For our in-progress next-generation buildpacks (Cloud Native Buildpacks; upstream info: https://buildpacks.io / our Python CNB: https://github.com/heroku/buildpacks-python) Django's use of absolute symlinks wouldn't be an issue, since the build time and run time paths are the same.

edmorley commented 1 year ago

Another issue I've found, is that Django's ManifestStaticFilesStorage storage backend (on which WhiteNoise's backend is based) doesn't preserve symlinks when creating the hashed version of files. That is, staticfiles/example.css will be created as a symlink to the original asset, but staticfiles/example.019c8743b7cf.css will be a copy.

At first glance this seems like a bug or limitation of Django's ManifestStaticFilesStorage backend, however, given the target of the symlink could in theory be modified at any point (which would then mean the hash in the filename no longer matches the actual hash of the file contents), then I can see why they might do that. (In a Heroku context where the staticfiles directory is regenerated fresh each time this isn't a concern, but I suspect the upstream Django project might not accept a fix to make the hashed files symlinks too).

As such, using collectstatic --link will only help reduce the size of the "original" unhashed filename assets, and not the hashed versions (and also not the gzip/brotli compressed versions created by the WhiteNoise compression backend, since they have completely different contents).

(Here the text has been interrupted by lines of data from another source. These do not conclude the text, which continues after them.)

(* ===== verification/FieldConversion.v ===== *)
(** * From OGR values to PostgreSQL values

    The three member functions at the end of [src/server/worker.cpp] and the
    export of a geometry inside [Worker::pull]. *)
From S2P Require Import Prelude Numbers StringUtils NullableValue Gdal.

(** [QueryValue] is [NullableValue]: [src/server/db/queryvalue.h]. *)
Abbreviation QueryValue := NullableValue.

Definition worker_error {A} (msg : string) : result A := Throw (WorkerError msg).

Section Conversion.
Context {GD : Gdal}.

Definition getPostgresType (fieldType : OGRFieldType) : result string :=
  let unsupported := worker_error
    (cat ["No supported PostgreSQL type for OGR field type: "; to_string (OGRFieldType_int fieldType)]) in
  match fieldType with
  | OFTString => Ret "text"
  | OFTInteger => Ret "integer"
  | OFTReal => Ret "double precision"
  | OFTDate => Ret "date"
  | OFTTime => Ret "time"
  | OFTDateTime => Ret "timestamp"
  | OFTIntegerList => Ret "integer[]"
  | OFTRealList => Ret "double precision[]"
  | OFTStringList => Ret "text[]"
  | OFTBinary => Ret "bytea"
  | OFTInteger64 => if gdal2 then Ret "integer" else unsupported
  | OFTInteger64List => if gdal2 then Ret "integer[]" else unsupported
  | OFTWideString | OFTWideStringList => unsupported
  end.

(** The element of a text array, with backslashes and quotes escaped. *)
Definition array_element (currentValue : string) : result string :=
  match replaceAll currentValue "\" "\\" with
  | None => Terminated
  | Some v => match replaceAll v dquote (cat ["\"; dquote]) with
              | None => Terminated
              | Some v => Ret (cat [dquote; v; dquote])
              end
  end.

Fixpoint array_elements (l : list string) : result (list string) :=
  match l with
  | [] => Ret []
  | x :: l' => e ← array_element x; rest ← array_elements l'; Ret (e :: rest)
  end.

(** The text that the list types put into [valueStream]. *)
Definition array_text (ogrFeature : OGRFeature) (fieldIdx : Z) (fieldType : OGRFieldType)
  : result string :=
  elements ← match fieldType with
             | OFTIntegerList => Ret (to_string <$> GetFieldAsIntegerList ogrFeature fieldIdx)
             | OFTRealList => Ret (double_text <$> GetFieldAsDoubleList ogrFeature fieldIdx)
             | OFTStringList => array_elements (c_str <$> GetFieldAsStringList ogrFeature fieldIdx)
             | _ => worker_error "None of the implemented list types matched. This point should not be reacheable"
             end;
  Ret (cat ["{"; join elements ","; "}"]).

Definition datetime_text (fieldType : OGRFieldType) (v : Z * Z * Z * Z * Z * Z) : result string :=
  let '(dtYear, dtMonth, dtDay, dtHour, dtMinute, dtSecond) := v in
  match fieldType with
  | OFTDate =>
    Ret (cat [printf_0d 4 dtYear; "-"; printf_0d 2 dtMonth; "-"; printf_0d 2 dtDay])
  | OFTTime =>
    Ret (cat [printf_0d 2 dtHour; ":"; printf_0d 2 dtMinute; ":"; printf_0d 9 dtSecond; ".0"])
  | OFTDateTime =>
    Ret (cat [printf_0d 4 dtYear; "-"; printf_0d 2 dtMonth; "-"; printf_0d 2 dtDay; "T";
              printf_0d 2 dtHour; ":"; printf_0d 2 dtMinute; ":"; printf_0d 9 dtSecond; ".0"])
  | _ => worker_error "None of the implemented date/time/datetime types matched. This point should not be reacheable"
  end.

Definition unsupported_field {A} (fieldType : OGRFieldType) : result A :=
  worker_error (cat ["Unsupported OGR field type to convert to string: ";
                     to_string (OGRFieldType_int fieldType)]).

(** [setIsNull(!set)], then [set] of the text. *)
Definition scalar_value (isSet : bool) (text : string) : QueryValue :=
  let result := setIsNull (negb isSet) Nullable_new in
  if negb (isNull result) then nv_set text result else result.

(** The [switch]: the list types have no [break] and fall through to the
    [throw] of [default]. *)
Definition convert_switch (ogrFeature : OGRFeature) (fieldIdx : Z) (fieldType : OGRFieldType)
  : result QueryValue :=
  let isSet := IsFieldSet ogrFeature fieldIdx in
  let integer := Ret (scalar_value isSet (to_string (GetFieldAsInteger ogrFeature fieldIdx))) in
  let list_type :=
    text ← array_text ogrFeature fieldIdx fieldType;
    let result := nv_set text (setIsNull false Nullable_new) in
    unsupported_field fieldType in
  match fieldType with
  | OFTString => Ret (scalar_value isSet (c_str (GetFieldAsString ogrFeature fieldIdx)))
  | OFTInteger => integer
  | OFTInteger64 => if gdal2 then integer else unsupported_field fieldType
  | OFTReal => Ret (scalar_value isSet (to_string_double (GetFieldAsDouble ogrFeature fieldIdx)))
  | OFTDate | OFTTime | OFTDateTime =>
    match GetFieldAsDateTime ogrFeature fieldIdx with
    | Some v => text ← datetime_text fieldType v;
                Ret (nv_set text (setIsNull false Nullable_new))
    | None => Ret (setIsNull true Nullable_new)
    end
  | OFTIntegerList | OFTRealList | OFTStringList => list_type
  | OFTInteger64List => if gdal2 then list_type else unsupported_field fieldType
  | OFTBinary | OFTWideString | OFTWideStringList => unsupported_field fieldType
  end.

Definition is_time_type (pgTypeName : string) : bool :=
  bool_decide (pgTypeName ∈ ["timestamp"; "timestampz"; "time"; "date"]).

Definition convertToString (ogrFeature : OGRFeature) (fieldIdx : Z) (fieldType : OGRFieldType)
  (pgTypeName : string) : result QueryValue :=
  result ← convert_switch ogrFeature fieldIdx fieldType;
  Ret (if negb (isNull result) && is_empty (nv_get result) && is_time_type pgTypeName
       then setIsNull true result else result).

Definition convertFidToString (ogrFeature : OGRFeature) : QueryValue :=
  nv_set (to_string (GetFID ogrFeature)) (setIsNull false Nullable_new).

(** The geometry of a feature as hexadecimal WKB. *)
Definition geometry_value (ogrFeature : OGRFeature) (numPulled : Z) : result QueryValue :=
  match GetGeometryRef ogrFeature with
  | None => Ret (setIsNull true Nullable_new)
  | Some ogrGeometry =>
    let bufferSize := WkbSize ogrGeometry in
    if negb (CPLMalloc_ok bufferSize) then
      worker_error "Unable to allocate memory to export geometry"
    else
      match exportToWkb ogrGeometry with
      | None => worker_error (cat ["Could not export the geometry from feature #"; to_string numPulled])
      | Some buffer =>
        match CPLBinaryToHex buffer with
        | None => worker_error "Unable to allocate memory to convert geometry to hex"
        | Some hexBuffer => Ret (scalar_value (negb (bool_decide (bufferSize = 0%Z))) (c_str hexBuffer))
        end
      end
  end.

(** ** Lemmas *)
Definition is_worker_error (e : exn) : bool := match e with WorkerError _ => true | _ => false end.

Lemma array_element_total x : exists t, array_element x = Ret t.
Proof.
  unfold array_element. rewrite replaceAll_char_eq. unfold dquote. rewrite replaceAll_char_eq. eauto.
Qed.

Lemma array_elements_total l : exists ts, array_elements l = Ret ts.
Proof.
  induction l as [|x l [ts IH]]; simpl; [eauto|].
  destruct (array_element_total x) as [t ->]. simpl. rewrite IH. simpl. eauto.
Qed.

Lemma convert_switch_throws f i t :
  only_throws (fun e => is_worker_error e = true) (convert_switch f i t).
Proof.
  unfold convert_switch, unsupported_field, worker_error, array_text.
  destruct t; try done; try (destruct gdal2; done); try (by destruct (GetFieldAsDateTime _ _) as [[[[[[? ?] ?] ?] ?] ?]|]).
  destruct (array_elements_total (c_str <$> GetFieldAsStringList f i)) as [ts Hts]. by rewrite Hts.
Qed.

Lemma convertToString_throws f i t pg :
  only_throws (fun e => is_worker_error e = true) (convertToString f i t pg).
Proof.
  unfold convertToString. apply only_throws_bind; [apply convert_switch_throws|]. done.
Qed.

Lemma geometry_value_throws f n :
  only_throws (fun e => is_worker_error e = true) (geometry_value f n).
Proof. unfold geometry_value, worker_error. repeat case_match; done. Qed.
End Conversion.

(** ** Reading a quoted array element, as PostgreSQL does

    After the opening quote: a backslash takes the next byte as it is, the first
    other quote ends the element. *)
Fixpoint read_element (l : list ascii) : option (list ascii * list ascii) :=
  match l with
  | [] => None
  | c :: l' =>
    if Ascii.eqb c "034" then Some ([], l')
    else if Ascii.eqb c "\" then
      match l' with
      | [] => None
      | d :: l'' => prod_map (cons d) id <$> read_element l''
      end
    else prod_map (cons c) id <$> read_element l'
  end.

Section Properties.
Context {GD : Gdal}.

Lemma array_element_bytes x :
  array_element x = Ret (cat [dquote; unchars (flat_map (fun c =>
    if Ascii.eqb c "\" then ["\"; "\"]%char else if Ascii.eqb c "034" then ["\"; "034"]%char else [c])
    (chars x)); dquote]).
Proof.
  unfold array_element. rewrite replaceAll_char_eq. unfold dquote at 1. rewrite replaceAll_char_eq.
  rewrite chars_unchars. unfold subst_char. do 5 f_equal.
  induction (chars x) as [|c l IH]; cbn [flat_map]; [done|].
  rewrite flat_map_app, IH. f_equal. destruct (Ascii.eqb_spec c "\") as [->|Hne]; simpl; [done|].
  by destruct (Ascii.eqb c "034").
Qed.

(** An element of a text array is escaped so that it is read back as it
    was: the element ends at the quote that the code put there, whatever
    quotes and backslashes the source value contains, and whatever follows. *)
Theorem array_element_roundtrip (x : string) (rest : list ascii) :
  exists t body, array_element x = Ret t /\ chars t = "034"%char :: body /\
    read_element (body ++ rest) = Some (chars x, rest).
Proof.
  set (b := flat_map (fun c =>
    if Ascii.eqb c "\" then ["\"; "\"]%char else if Ascii.eqb c "034" then ["\"; "034"]%char else [c])
    (chars x)).
  exists (cat [dquote; unchars b; dquote]), (b ++ ["034"%char]). split; [apply array_element_bytes|].
  split; [change (chars (dquote +:+ (unchars b +:+ dquote)) = "034"%char :: b ++ ["034"%char]);
          by rewrite !chars_app, chars_unchars|].
  unfold b. clear b.
  induction (chars x) as [|c l IH]; [done|].
  cbn [flat_map]. rewrite <- !app_assoc in *.
  destruct (Ascii.eqb_spec c "\") as [->|Hne]; [|destruct (Ascii.eqb_spec c "034") as [->|Hne']];
    cbn [app read_element Ascii.eqb Bool.eqb] in *; [by rewrite IH..|].
  destruct (Ascii.eqb_spec c "034"); [done|]. destruct (Ascii.eqb_spec c "\"); [done|].
  by rewrite IH.
Qed.

(** The text of a scalar field that is set. *)
Definition scalar_text (f : OGRFeature) (i : Z) (t : OGRFieldType) : option string :=
  match t with
  | OFTString => Some (c_str (GetFieldAsString f i))
  | OFTInteger => Some (to_string (GetFieldAsInteger f i))
  | OFTInteger64 => if gdal2 then Some (to_string (GetFieldAsInteger f i)) else None
  | OFTReal => Some (to_string_double (GetFieldAsDouble f i))
  | _ => None
  end.

(** A string, integer or real field becomes NULL exactly when it is not
    set in the source, or when it is empty and the column has a time type;
    otherwise it becomes its text.  The [int64] types exist only with GDAL 2. *)
Theorem convertToString_scalar f i t pg text :
  scalar_text f i t = Some text ->
  exists v, convertToString f i t pg = Ret v /\
    nv_option v = if IsFieldSet f i && negb (is_empty text && is_time_type pg)
                  then Some text else None.
Proof.
  intros Ht. unfold convertToString, convert_switch, scalar_text in *.
  assert (Hs : forall text', exists v,
    (let result := scalar_value (IsFieldSet f i) text' in
     Ret (if negb (isNull result) && is_empty (nv_get result) && is_time_type pg
          then setIsNull true result else result)) = Ret v /\
    nv_option v = if IsFieldSet f i && negb (is_empty text' && is_time_type pg)
                  then Some text' else None).
  { intros text'. eexists. split; [reflexivity|]. unfold scalar_value, nv_option, isNull, nv_get.
    destruct (IsFieldSet f i); simpl; [|done].
    by destruct (is_empty text'), (is_time_type pg). }
  destruct t; try discriminate; [| | |destruct gdal2; [|discriminate]];
    injection Ht as <-; apply Hs.
Qed.

(** No list field and no binary field is ever converted, although
    [getPostgresType] accepts them when the insert is prepared: the array text
    is built and then discarded, because the [case] has no [break]. *)
Theorem convertToString_list f i t pg :
  t ∈ [OFTIntegerList; OFTRealList; OFTStringList; OFTBinary] ->
  is_ret (getPostgresType t) = true /\
  convertToString f i t pg =
    Throw (WorkerError (cat ["Unsupported OGR field type to convert to string: ";
                             to_string (OGRFieldType_int t)])).
Proof.
  rewrite !elem_of_cons, elem_of_nil. unfold convertToString, convert_switch, array_text.
  destruct (array_elements_total (c_str <$> GetFieldAsStringList f i)) as [ts Hts].
  intros [->|[->|[->|[->|[]]]]]; (split; [done|]); try done. by rewrite Hts.
Qed.

(** A real value smaller than half of the sixth decimal is sent to the
    database as zero, since [std::to_string] writes six decimals. *)
Theorem small_real_is_zero f i pg s m e :
  GetFieldAsDouble f i = S754_finite s m e -> IsFieldSet f i = true ->
  (e < 0)%Z -> (2 * (Zpos m * 1000000) < 2 ^ (- e))%Z ->
  exists v, convertToString f i OFTReal pg = Ret v /\
    nv_option v = Some ((if s then "-" else "") +:+ "0.000000").
Proof.
  intros Hd Hs He Hm. unfold convertToString, convert_switch. rewrite Hd, Hs.
  assert (Ht : to_string_double (S754_finite s m e) = (if s then "-" else "") +:+ "0.000000").
  { unfold to_string_double, format_f. rewrite decide_False by lia. unfold round_div.
    rewrite (Z.div_small (Zpos m * 1000000)), (Z.mod_small (Zpos m * 1000000)) by lia.
    rewrite decide_True by lia. by destruct s. }
  rewrite Ht. eexists. split; [reflexivity|]. by destruct s.
Qed.
End Properties.

(** ** Witnesses *)
Definition feature_example : OGRFeature :=
  mkFeature (fun _ => true) (fun _ => "x") (fun _ => 7%Z) (fun _ => S754_finite false 1 (-24))
    (fun _ => None) (fun _ => []) (fun _ => []) (fun _ => []) 1 None.

Definition gdal_example : Gdal := {|
  OpenDataset := fun _ => None;
  CPLMalloc_ok := fun _ => true;
  CPLBinaryToHex := fun _ => Some "";
  gdal2 := true
|}.

Lemma convertToString_scalar_witness :
  exists v, convertToString (GD := gdal_example) feature_example 0 OFTInteger "int4" = Ret v /\
    nv_option v = Some "7".
Proof.
  exact (convertToString_scalar (GD := gdal_example) feature_example 0 OFTInteger "int4" "7" eq_refl).
Defined.

Lemma convertToString_list_witness :
  convertToString (GD := gdal_example) feature_example 0 OFTStringList "_text" =
    Throw (WorkerError "Unsupported OGR field type to convert to string: 5").
Proof.
  refine (proj2 (convertToString_list (GD := gdal_example) feature_example 0 OFTStringList "_text" _)).
  right. right. left.
Defined.

Lemma small_real_is_zero_witness :
  exists v, convertToString (GD := gdal_example) feature_example 0 OFTReal "float8" = Ret v /\
    nv_option v = Some "0.000000".
Proof.
  apply (small_real_is_zero (GD := gdal_example) feature_example 0 "float8" false 1 (-24));
    [reflexivity|reflexivity|lia|lia].
Defined.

These original filename assets already get deleted when using WhiteNoise's WHITENOISE_KEEP_ONLY_HASHED_FILES setting, which the Python getting started guide already uses: https://github.com/heroku/python-getting-started/blob/7a862828b78de73e13f87c26254be0d16eec1354/gettingstarted/settings.py#L183-L185

So whilst I'll still use --link in the upcoming Python CNB Django collectstatic implementation regardless, it means:

  1. It will actually offer minimal benefits to projects already using the best-practice WhiteNoise configuration,
  2. People using the current buildpack can still get the same size reduction benefits (even before switching to the CNB), just be enabling WHITENOISE_KEEP_ONLY_HASHED_FILES too.